To do - Transcribe the listing from its top line through the line with "running w → designates w h ch →". Keep it exact, both ends included, and add nothing.

+++++

(* ===== verification/Chanspec.v ===== *)
(** What the channel operations of [chan.c] promise: they never crash, a message
    goes from one sender to one receiver, [chdone] wakes everybody, [choose] takes
    the first clause that is ready. *)

From S2P Require Import Prelude Handle Iol World Cr Chan.
From Stdlib Require Import ZArith Lia.
From stdpp Require Import base gmap list.
Open Scope Z_scope.

(** * Looking up a channel *)

(** Handle [h] of the table designates the half-channel at [ch]. *)
Definition designates (w : world) (h ch : Z) : Prop :=
  ∃ t, represents obj_query (w_handles w) t ∧ live t !! h = Some (VChan ch) ∧ ch ≠ NULL.

(** The running coroutine may block. *)
Definition may_block (w : world) : Prop :=
  ∃ x, w_crs w !! w_r w = Some x ∧ cr_no_blocking1 x = false ∧ cr_no_blocking2 x = false.

Lemma may_block_canblock w : may_block w → dill_canblock w = ODone 0 w.
Proof. intros (x & Hx & H1 & H2). rewrite (canblock_spec w x Hx). by rewrite H1, H2. Qed.

Section Lookup.
Context (close : vobj → M unit).

Lemma designates_hquery w h ch :
  running w → designates w h ch →
  ∃ c e, @dill_hquery vobj M _ _ (runtime_env close) h dill_halfchan_type w
      = ODone ch (set_errno e (set_handles c w)) ∧ running (set_errno e (set_handles c w)).
Proof.
  intros H (t & R & Hl & Hn). destruct (hquery_chan close w t h H R) as (w1 & E & Hst & (c & e & ->) & _).
  exists c, e. unfold chan_of in E. rewrite Hl in E. simpl in E. split; [exact E|].
  apply (st_running _ _ Hst).
Qed.
End Lookup.

(** * A message changes hands *)

(** The coroutine that clause [c] of [w] belongs to has been made ready, with the
    clause's id and the given [errno]; it comes after those already ready, none of
    its clauses is linked any more, and the other clauses are untouched. *)
Definition handed (err : errno_t) (c : Z) (w w' : world) : Prop :=
  ∃ cl x, w_cls w !! c = Some cl ∧ w_crs w !! cl_cr cl = Some x ∧ c ∈ clauses x ∧
    w_crs w' !! cl_cr cl = Some (resumed (cl_id cl) err x) ∧
    w_ready w' = w_ready w ++ [cl_cr cl] ∧
    ∀ k c', registered k c' w' ↔ registered k c' w ∧ c' ∉ clauses x.

Lemma trigger_handed w c err :
  running w → registered ChCancel c w →
  ∃ w', dill_trigger c err w = Some w' ∧ running w' ∧ handed err c w w' ∧ w_mem w' = w_mem w ∧
    w_errno w' = w_errno w ∧ w_r w' = w_r w.
Proof.
  intros H Hr.
  destruct (trigger_spec w ChCancel c err H Hr) as (cl & x & m & p & Hcl & Hx & Hin & Hl & Hne & E & Hp & Hw').
  eexists. split; [exact E|]. split; [exact Hw'|]. split; [|done].
  exists cl, x. repeat (split; [done|]). split; [cbn; by rewrite lookup_insert_eq|]. split; [done|].
  intros k c'. rewrite <- (registered_cancelled (clauses x) m p w Hp). by destruct k.
Qed.

Lemma load_shift n : ∀ a b v m, a < b →
  load_bytes b n (<[a := v]> m) = load_bytes b n m.
Proof.
  induction n as [|n IH]; intros a b v m Hab; [done|]. cbn [load_bytes].
  rewrite lookup_insert_ne by lia. rewrite IH by lia. done.
Qed.

Lemma store_head bs : ∀ a b v m m', a < b →
  store_bytes b bs m = Some m' → m !! a = Some v → m' !! a = Some v.
Proof.
  induction bs as [|x bs IH]; intros a b v m m' Hab Hs Ha; cbn [store_bytes] in Hs; [by simplify_eq|].
  destruct (m !! b); [|done]. eapply (IH a (b + 1)); [lia|exact Hs|].
  by rewrite lookup_insert_ne by lia.
Qed.

(** What was stored is loaded. *)
Lemma store_load bs : ∀ a m m', store_bytes a bs m = Some m' → load_bytes a (length bs) m' = Some bs.
Proof.
  induction bs as [|b bs IH]; intros a m m' Hs; [done|]. cbn [store_bytes] in Hs.
  destruct (m !! a); [|done]. cbn [length load_bytes].
  rewrite (store_head bs a (a + 1) b _ m' ltac:(lia) Hs) by apply lookup_insert_eq.
  by rewrite (IH _ _ _ Hs).
Qed.

Lemma load_length n : ∀ a m bs, load_bytes a n m = Some bs → length bs = n.
Proof.
  induction n as [|n IH]; intros a m bs Hl; cbn [load_bytes] in Hl; [by simplify_eq|].
  obind. simpl. f_equal. by eapply IH.
Qed.

(** The copy of [n] bytes from [src] to [dst] has been made in [m']. *)
Definition copied (dst src n : Z) (m m' : gmap Z Z) : Prop :=
  ∃ bs, load_bytes src (Z.to_nat n) m = Some bs ∧ store_bytes dst bs m = Some m' ∧
    load_bytes dst (Z.to_nat n) m' = Some bs.

(** The shared end of an immediate transfer with the peer's clause [c]. *)
Lemma transfer_spec w c dst src n :
  running w → registered ChCancel c w →
  buf_ok dst n (w_mem w) → buf_ok src n (w_mem w) →
  ∃ w', (∀ B (k : M B), (lift (memcpy dst src n);; lift (dill_trigger c E0);; k) w = k w') ∧ running w' ∧
    handed E0 c w w' ∧ copied dst src n (w_mem w) (w_mem w').
Proof.
  intros H Hr Hd Hs. destruct (memcpy_step dst src n w H Hd Hs) as (bs & m & El & Es & E & Hst).
  destruct (trigger_handed (set_mem m w) c E0 (st_running _ _ Hst) Hr) as (w' & E' & Hw' & Hh & Hm & _).
  exists w'. split.
  { intros B k. erewrite M_bind_done by (apply lift_done; exact E).
    by erewrite M_bind_done by (apply lift_done; exact E'). }
  split; [done|]. split; [exact Hh|]. exists bs. split; [done|]. rewrite Hm. split; [done|].
  rewrite <- (load_length _ _ _ _ El). by eapply store_load.
Qed.

Lemma mismatch_spec w c :
  running w → registered ChCancel c w →
  ∃ w', (∀ B (k : M B), (lift (dill_trigger c EMSGSIZE);; k) w = k w') ∧ running w' ∧
    handed EMSGSIZE c w w' ∧ w_mem w' = w_mem w.
Proof.
  intros H Hr. destruct (trigger_handed w c EMSGSIZE H Hr) as (w' & E & Hw' & Hh & Hm & _).
  exists w'. split; [|done]. intros B k. by erewrite M_bind_done by (apply lift_done; exact E).
Qed.

(** What an operation that finds its peer's clause [c] waiting does: the peer's
    buffer is [cc_val]. *)
Definition met (c : Z) (dst src : dill_chanclause → Z) (n : Z) (w : world) (o : outcome Z) : Prop :=
  ∃ cc, w_chcls w !! c = Some cc ∧
    if n =? cc_len cc then
      ∃ w', o = ODone 0 w' ∧ running w' ∧ handed E0 c w w' ∧
        copied (dst cc) (src cc) n (w_mem w) (w_mem w')
    else
      ∃ w', o = ODone (-1) w' ∧ running w' ∧ w_errno w' = EMSGSIZE ∧ handed EMSGSIZE c w w' ∧
        w_mem w' = w_mem w.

+++++

Result for this exercise -
(* ===== verification/Chanspec.v ===== *)
(** What the channel operations of [chan.c] promise: they never crash, a message
    goes from one sender to one receiver, [chdone] wakes everybody, [choose] takes
    the first clause that is ready. *)

From S2P Require Import Prelude Handle Iol World Cr Chan.
From Stdlib Require Import ZArith Lia.
From stdpp Require Import base gmap list.
Open Scope Z_scope.

(** * Looking up a channel *)

(** Handle [h] of the table designates the half-channel at [ch]. *)
Definition designates (w : world) (h ch : Z) : Prop :=
  ∃ t, represents obj_query (w_handles w) t ∧ live t !! h = Some (VChan ch) ∧ ch ≠ NULL.

(** The running coroutine may block. *)
Definition may_block (w : world) : Prop :=
  ∃ x, w_crs w !! w_r w = Some x ∧ cr_no_blocking1 x = false ∧ cr_no_blocking2 x = false.

Lemma may_block_canblock w : may_block w → dill_canblock w = ODone 0 w.
Proof. intros (x & Hx & H1 & H2). rewrite (canblock_spec w x Hx). by rewrite H1, H2. Qed.

Section Lookup.
Context (close : vobj → M unit).

Lemma designates_hquery w h ch :
  running w → designates w h ch →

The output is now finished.